I have the proper name written somewhere but for now all i was told is that they are "common freshwater rays" and given a rough description on how to keep them.


----------



## mask-of-sanity (Dec 27, 2006)

soft water is not always a must my mate has breeding pairs of motoro and mantella's (spelling ) these are kept in hard water and both have breed over last 2 years ...the last lot born a couple of months ago so the mantella is mum to 4 youngsters . bloodworm is fine for youngsters but try to introduce small bits of muscle.krill,smelt as well. it is also great to get them to hand feed from young


----------



## Jade01 (Feb 21, 2007)

how big do fresh water rays get?


----------



## Mez (Feb 19, 2007)

about the same size as lizards.


----------



## Snakes r grreat (Aug 21, 2006)

That can depend on species, motoro's can be about 2ft in diametre, or there abouts, i have seen them much bigger though, one at 4ft!


----------



## Mez (Feb 19, 2007)

that was my point.
Dan, find the species dude, or at least tell us what it looks like...is it black with orange spots? even an RRP would be helpful dude.


----------



## Mez (Feb 19, 2007)

bump as im curious.


----------



## WeThePeople (Jul 8, 2007)

What species are they? Ive just cycled a tank for rays, got nothing in it at the moment because we are looking for the right ones!! Ive kept them before in very hard Manchester water so i wouldnt of thought soft water was that high on the list of needs.

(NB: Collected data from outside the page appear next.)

(* ===== verification/Pricing.v ===== *)
(** * Pricing: the price table, its endpoints and the client's rate

    [post_prices]  POST /api/settings/prices  (server.js 404-430): whole
                   table replace, without a transaction.
    [pair_price]   GET /api/settings/prices/:vehicleType/:location
                   (server.js 797-821): the price of one pair, or 0.
    [client_rate]  the rate Checkout.jsx derives from a price response
                   ([priceData.price || 100], Checkout.jsx 91-97).

    The spec's PricingResolver is the class [RateResolver]: a rate for
    each (location, vehicle type) of a database.  [spec_rate] is its
    contract (the table's entry, else the default 100); [endpoint_rate]
    (the per-pair endpoint seen through the client's fallback) and
    [deployed_rate] (what Checkout.jsx actually requests) are instances. *)

From stdpp Require Import base list strings decidable.
From Stdlib Require Import ZArith Lia.
From S2P Require Import Prelude Schema Store.

Section Handlers.
Context (fault : stmt -> db -> bool).

(** [prices] is [None] when the body's [prices] is missing or not an
    array (the 400 answer).  The [DELETE] and the [INSERT] are two
    auto-committed statements. *)
Definition post_prices (prices : option (list price_row)) : handler unit :=
  match prices with
  | None => se_throw BadRequest
  | Some ps =>
      exec fault DeleteAllPrices ;;
      exec fault (InsertPrices ps) ;;
      se_ret tt
  end.
End Handlers.

(** The rows of the three-way join of server.js 802-808, in the order
    of [location_vehicle_prices]: each price row with the names of its
    vehicle type and of its location. *)
Definition joined_prices (d : db) : list (string * string * Z) :=
  flat_map (fun p =>
    flat_map (fun vt =>
      flat_map (fun l => [(vt_name vt, l_name l, p_price p)])
        (List.filter (fun l => Nat.eqb (l_id l) (p_location_id p)) (locations d)))
      (List.filter (fun vt => Nat.eqb (vt_id vt) (p_vehicle_type_id p)) (vehicle_types d)))
    (location_vehicle_prices d).

Definition pair_matches (vtype loc : string) (e : string * string * Z) : bool :=
  let '(vt, l, _) := e in String.eqb vt vtype && String.eqb l loc.

(** [prices.length > 0 ? prices[0].price : 0]. *)
Definition pair_price (d : db) (vtype loc : string) : Z :=
  match List.find (pair_matches vtype loc) (joined_prices d) with
  | Some (_, _, p) => p
  | None => 0
  end.

(** The two JSON bodies a price request can answer with. *)
Inductive price_response :=
| PriceList (rows : list price_row)  (* GET /api/settings/prices: {success, data} *)
| PairPrice (p : Z).                 (* GET /api/settings/prices/:type/:loc: {price} *)

(** The property access [priceData.price]. *)
Definition response_price (r : price_response) : option Z :=
  match r with PriceList _ => None | PairPrice p => Some p end.

Definition default_rate : Z := 100.

(** [priceData.price || 100]: [undefined] and [0] are falsy. *)
Definition client_rate (r : price_response) : Z :=
  match response_price r with
  | Some p => if Z.eqb p 0 then default_rate else p
  | None => default_rate
  end.

(** ** The PricingResolver interface *)

Class RateResolver := rate_for : db -> string (* location *) -> string (* type *) -> Z.

(** The contract of the spec: the table's entry for the pair, else the
    default rate.  The table is keyed by names, as the joined rows. *)
Definition spec_rate (table : list (string * string * Z)) (loc vtype : string) : Z :=
  match List.find (pair_matches vtype loc) table with
  | Some (_, _, p) => p
  | None => default_rate
  end.

Definition implements_spec (R : RateResolver) : Prop :=
  forall d loc vtype,
    Forall (fun p => p_price p <> 0%Z) (location_vehicle_prices d) ->
    rate_for d loc vtype = spec_rate (joined_prices d) loc vtype.

(** The per-pair endpoint read through the client's fallback. *)
#[export] Instance endpoint_rate : RateResolver :=
  fun d loc vtype => client_rate (PairPrice (pair_price d vtype loc)).

(** What Checkout.jsx does: it requests the whole table. *)
#[export] Instance deployed_rate : RateResolver :=
  fun d _ _ => client_rate (PriceList (location_vehicle_prices d)).

(** ** Sample data, used by the witnesses *)

(** Reference data of the spec's example: location "Yard A", vehicle
    type "Car", price 150 a day. *)
Definition yard_ref_db : db := {|
  vehicles := []; documents := []; battery_details := []; tyre_details := [];
  vehicle_images := []; checkouts := [];
  location_vehicle_prices := [{| p_location_id := 1; p_vehicle_type_id := 1; p_price := 150 |}];
  locations := [{| l_id := 1; l_name := "Yard A"; l_address := "Main road"; l_capacity := 10 |}];
  vehicle_types := [{| vt_id := 1; vt_name := "Car" |}];
  next_vehicle_id := 1; next_location_id := 2; next_vtype_id := 2
|}.

(** ** Theorems *)


(** An entry of the join names a price row, a vehicle type and a
    location whose ids the row holds. *)
Lemma joined_prices_in d vt l p :
  In (vt, l, p) (joined_prices d) ->
  exists r t x, In r (location_vehicle_prices d) /\ In t (vehicle_types d) /\ In x (locations d) /\
    vt_id t = p_vehicle_type_id r /\ l_id x = p_location_id r /\
    vt = vt_name t /\ l = l_name x /\ p = p_price r.
Proof.
  unfold joined_prices. rewrite in_flat_map. intros (r & Hr & H).
  rewrite in_flat_map in H. destruct H as (t & Ht & H). apply filter_In in Ht as [Ht Htid].
  rewrite in_flat_map in H. destruct H as (x & Hx & [H|[]]). apply filter_In in Hx as [Hx Hxid].
  injection H as <- <- <-. apply Nat.eqb_eq in Htid, Hxid. exists r, t, x. tauto.
Qed.



(** A pair priced 0 in the table is billed at the default rate. *)
Lemma endpoint_rate_zero_entry d loc vtype :
  pair_price d vtype loc = 0%Z -> endpoint_rate d loc vtype = default_rate.
Proof. intros H. unfold endpoint_rate, client_rate. simpl. by rewrite H. Qed.

(** C17: The rate Checkout.jsx uses ignores the price table. *)
Theorem deployed_rate_not_spec : ~ implements_spec deployed_rate.
Proof.
  intros H. specialize (H yard_ref_db "Yard A" "Car" ltac:(repeat constructor; simpl; lia)).
  vm_compute in H. discriminate.
Qed.

(** POST /api/settings/prices is not atomic: it either installs exactly
    the new rows, or fails leaving the old table, or fails after the
    [DELETE] leaving an empty table.  Other tables never change. *)
Theorem post_prices_outcomes fault ps d :
  let (r, d') := post_prices fault (Some ps) d in
  (r = Ok tt /\ d' = set_prices ps d) \/
  (exists e, r = Err e /\ (d' = d \/ d' = set_prices [] d)).
Proof.
  unfold post_prices, se_bind, se_ret, exec.
  destruct (fault DeleteAllPrices d); [right; eauto|]. simpl.
  destruct (fault (InsertPrices ps) _); [right; eauto|]. simpl.
  destruct ps as [|p ps]; simpl; [right; eauto|]. by left.
Qed.

(** An empty [prices] array wipes the table and answers an error. *)
Lemma post_prices_empty_wipes d :
  post_prices no_fault (Some []) d = (Err ParseError, set_prices [] d).
Proof. reflexivity. Qed.
(** A car is checked out, and later taken in again under the same
    registration number. *)
Definition reintake_trace : list action := [
  ARequest (RCreate (sample_body "KA01AB1234" sample_tyres) 0);
  AQuote "KA01AB1234" spec_example_now;
  APay 0;
  ARequest (RCreate (sample_body "KA01AB1234" sample_tyres) 1)].

(** A checked-out car whose status is set back through the API. *)
Definition reactivate_patch : vpatch := {|
  vp_agreement_no := None; vp_financier_name := None; vp_owner_name := None;
  vp_address := None; vp_registration_number := None; vp_vehicle_type := None;
  vp_make := None; vp_model := None; vp_year := None; vp_engine_no := None;
  vp_chassis_no := None; vp_kms_run := None; vp_in_date := None; vp_in_time := None;
  vp_in_place := None; vp_additional_details := None; vp_status := Some status_active
|}.

Definition reactivate_trace : list action := [
  ARequest (RCreate (sample_body "KA01AB1234" sample_tyres) 0);
  AQuote "KA01AB1234" spec_example_now;
  APay 0;
  ARequest (RUpdate 1 {| pb_vehicle := reactivate_patch;
                         pb_battery := pb_battery sample_put_body;
                         pb_tyres := None; pb_documents := None |})].

(** ** The consistency invariant *)

(** The (id, status) pairs of the vehicles table. *)
Definition id_status (d : db) : list (nat * string) :=
  map (fun v => (v_id v, v_status v)) (vehicles d).

(** One vehicle is consistent: its id is below the counter, its status
    is [active] or [checked_out], and it is [checked_out] exactly when a
    checkout row names it.  The last point makes the two notions of
    "parked" the code uses agree: [status = 'active'] (occupancy,
    server.js 216) and [NOT IN (SELECT vehicle_id FROM checkouts)]
    (vehicle list, server.js 83). *)
Definition vehicle_ok (d : db) (e : nat * string) : Prop :=
  let '(i, st) := e in
  i < next_vehicle_id d /\
  (st = status_active \/ st = status_checked_out) /\
  (st = status_checked_out <-> has_checkout d i = true).

Definition db_inv (d : db) : Prop :=
  List.NoDup (map fst (id_status d)) /\
  Forall (vehicle_ok d) (id_status d) /\
  Forall (fun c => c_vehicle_id c < next_vehicle_id d) (checkouts d).

(** The quotes on screen name vehicles that were taken in. *)
Definition sys_inv (s : sys) : Prop :=
  db_inv (sdb s) /\ Forall (fun c => c_vehicle_id c < next_vehicle_id (sdb s)) (pending s).

(** The invariant as a boolean check, to test concrete stores. *)
Definition vehicle_okb (d : db) (e : nat * string) : bool :=
  let '(i, st) := e in
  Nat.ltb i (next_vehicle_id d) &&
  (String.eqb st status_active || String.eqb st status_checked_out) &&
  Bool.eqb (String.eqb st status_checked_out) (has_checkout d i).

Definition db_invb (d : db) : bool :=
  bool_decide (NoDup (map fst (id_status d))) &&
  forallb (vehicle_okb d) (id_status d) &&
  forallb (fun c => Nat.ltb (c_vehicle_id c) (next_vehicle_id d)) (checkouts d).

(** ** The shrink frame

    Every handler other than intake and checkout at most deletes
    vehicles, and keeps the status of the others, the checkouts and the
    id counter: the (id, status) list of the result is a sublist of the
    initial one. *)
Definition shrink : frame := {|
  fr_rel := fun d d' => id_status d' `sublist_of` id_status d /\
                        checkouts d' = checkouts d /\
                        next_vehicle_id d' = next_vehicle_id d;
  fr_refl := ltac:(intros d; split; [reflexivity | split; reflexivity]);
  fr_trans := ltac:(intros d1 d2 d3 (H1 & H2 & H3) (H4 & H5 & H6);
                    split; [etransitivity; eassumption | split; congruence])
|}.

Definition shrink_stmt (s : stmt) : Prop :=
  match s with
  | InsertVehicle _ _ | InsertCheckout _ | MarkCheckedOut _ => False
  | UpdateVehicle p _ => vp_status p = None
  | _ => True
  end.

(** ** Frame lemmas *)

Lemma id_status_patch p vid (l : list vehicle) :
  vp_status p = None ->
  map (fun v => (v_id v, v_status v))
      (map (fun v => if Nat.eqb (v_id v) vid then patch_vehicle p v else v) l) =
  map (fun v => (v_id v, v_status v)) l.
Proof.
  intros Hp. induction l as [|v l IH]; [done|]. simpl. rewrite IH.
  destruct (Nat.eqb (v_id v) vid); [|done]. unfold patch_vehicle. simpl. by rewrite Hp.
Qed.

Lemma shrink_frame : stmt_preserves shrink shrink_stmt.
Proof.
  intros s d pk d' Hs H.
  destruct s; simpl in Hs; try contradiction; simpl in H;
    repeat case_match; simplify_eq; simpl;
    (split; [|split; reflexivity]); unfold id_status; simpl;
    try reflexivity; try apply sublist_map_keep_unless.
  by rewrite id_status_patch.
Qed.

Ltac shrink_tac :=
  preserves_tac; try (apply (preserves_exec _ _ _ _ shrink_frame); simpl; done).

Lemma put_vehicle_shrink fault vid b :
  vp_status (pb_vehicle b) = None -> preserves shrink (put_vehicle fault vid b).
Proof. intros Hp. unfold put_vehicle, replace_tyres, replace_documents. shrink_tac. Qed.

Lemma delete_vehicle_shrink fault vid : preserves shrink (delete_vehicle fault vid).
Proof. unfold delete_vehicle. shrink_tac. Qed.

Lemma post_images_shrink fault vid files : preserves shrink (post_images fault vid files).
Proof. unfold post_images. shrink_tac. Qed.

Lemma post_prices_shrink fault ps : preserves shrink (post_prices fault ps).
Proof. unfold post_prices. shrink_tac. Qed.

Lemma post_location_shrink fault b : preserves shrink (post_location fault b).
Proof. unfold post_location. shrink_tac. Qed.

Lemma delete_location_shrink fault id : preserves shrink (delete_location fault id).
Proof. unfold delete_location. shrink_tac. Qed.

Lemma put_location_shrink fault id nm ad cap : preserves shrink (put_location fault id nm ad cap).
Proof. unfold put_location. shrink_tac. Qed.

Lemma post_vehicle_type_shrink fault nm : preserves shrink (post_vehicle_type fault nm).
Proof. unfold post_vehicle_type. shrink_tac. Qed.

Lemma delete_vehicle_type_shrink fault id : preserves shrink (delete_vehicle_type fault id).
Proof. unfold delete_vehicle_type. shrink_tac. Qed.

(** ** The invariant, handler by handler *)

Lemma has_checkout_spec d i :
  has_checkout d i = true <-> exists c, In c (checkouts d) /\ c_vehicle_id c = i.
Proof.
  unfold has_checkout. rewrite existsb_exists.
  split; intros (c & Hc & E); exists c; split; try done; by apply Nat.eqb_eq in E || apply Nat.eqb_eq.
Qed.

(** No checkout row names an id at or above the counter. *)
Lemma has_checkout_fresh d i :
  Forall (fun c => c_vehicle_id c < next_vehicle_id d) (checkouts d) ->
  next_vehicle_id d <= i -> has_checkout d i = false.
Proof.
  intros Hall Hi. destruct (has_checkout d i) eqn:E; [|done].
  apply has_checkout_spec in E as (c & Hc & <-).
  rewrite Forall_forall in Hall. specialize (Hall c Hc). lia.
Qed.

Lemma vehicle_ok_transport d d' e :
  next_vehicle_id d' = next_vehicle_id d -> checkouts d' = checkouts d ->
  vehicle_ok d e -> vehicle_ok d' e.
Proof.
  destruct e as [i st]. unfold vehicle_ok, has_checkout. intros -> ->. done.
Qed.
(** ** Locations and vehicle types *)

(** [handleAddLocation]: [JSON.stringify(newLocation)] sends the three
    strings of the form. *)
Definition handle_add_location (s : screen) (d : db) : screen * db :=
  let f := sc_new_location s in
  let '(r, d') := post_location fault {| lb_name := Some (nl_name f); lb_address := Some (nl_address f);
                                          lb_capacity := Some (nl_capacity f) |} d in
  if is_ok r then (with_locations s (fetch_locations d') false empty_location_form, d')
  else (s, d').

(** [handleAddVehicleType]. *)
Definition handle_add_vehicle_type (s : screen) (d : db) : screen * db :=
  let '(r, d') := post_vehicle_type fault (sc_new_vtype s) d in
  if is_ok r then (with_vtypes s (fetch_vehicle_types d') false "", d') else (s, d').

(** [handleDeleteLocation]: nothing unless [window.confirm] says yes. *)
Definition handle_delete_location (id : nat) (confirmed : bool) (s : screen) (d : db) : screen * db :=
  if negb confirmed then (s, d) else
  let '(r, d') := delete_location fault id d in
  if is_ok r
  then (with_locations s (fetch_locations d') (sc_location_dialog s) (sc_new_location s), d')
  else (s, d').

(** [handleDeleteVehicleType]. *)
Definition handle_delete_vehicle_type (id : nat) (confirmed : bool) (s : screen) (d : db)
  : screen * db :=
  if negb confirmed then (s, d) else
  let '(r, d') := delete_vehicle_type fault id d in
  if is_ok r then (with_vtypes s (fetch_vehicle_types d') (sc_vtype_dialog s) (sc_new_vtype s), d')
  else (s, d').

(** ** User actions *)

Inductive location_field := LocName | LocAddress | LocCapacity.

Inductive settings_event :=
| SetTab (n : nat)
| OpenLocationDialog | CloseLocationDialog | EditLocationForm (fld : location_field) (v : string)
| AddLocation
| OpenVtypeDialog | CloseVtypeDialog | EditVtypeName (v : string) | AddVehicleType
| DeleteLocation (id : nat) (confirmed : bool)
| DeleteVehicleType (id : nat) (confirmed : bool)
| EditPrices | CancelEdit | EditCell (l t : nat) (v : string) | SavePrices.

(** [setNewLocation({ ...newLocation, [field]: e.target.value })]. *)
Definition set_location_field (fld : location_field) (v : string) (f : location_form) : location_form :=
  match fld with
  | LocName => {| nl_name := v; nl_address := nl_address f; nl_capacity := nl_capacity f |}
  | LocAddress => {| nl_name := nl_name f; nl_address := v; nl_capacity := nl_capacity f |}
  | LocCapacity => {| nl_name := nl_name f; nl_address := nl_address f; nl_capacity := v |}
  end.

Definition has_location (s : screen) (id : nat) : bool := existsb (fun l => Nat.eqb (l_id l) id) (sc_locations s).

Definition has_vtype (s : screen) (id : nat) : bool := existsb (fun t => Nat.eqb (vt_id t) id) (sc_vehicle_types s).

(** No dialog covers the page. *)
Definition page_free (s : screen) : bool := negb (sc_location_dialog s || sc_vtype_dialog s).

Would rays be ok if kept with an Mbu puffer?a bit general considering i dont know what species ill be keeping i know but i wouldnt mind one and dont have space for another tank :biteme:


----------



## Dan (Jan 11, 2006)

Sorry for the delayed response, i forgot to check for more replies.

They are reticulated rays (_Potamotrygon reticulatus_)


----------



## njp (Mar 4, 2007)

Teacup rays.

They are one of the smaller stingray species usually 12-15" disk.

6'x3' min tank size


----------



## badboiboom (Oct 22, 2007)

pics please!!!


----------



## Dan (Jan 11, 2006)

"W.T.P" - it's funny you mention a puffer. I was looking to get a nice "middle" dweller to go in with them but i haven't decided on anything as of yet.

Now i have pulled my finger out and told you what they are if someone could reccomend possible tank mates it's be apreciated.

Please don't start listing common stuff though, i'd only be interested in rare or unusual tank mates.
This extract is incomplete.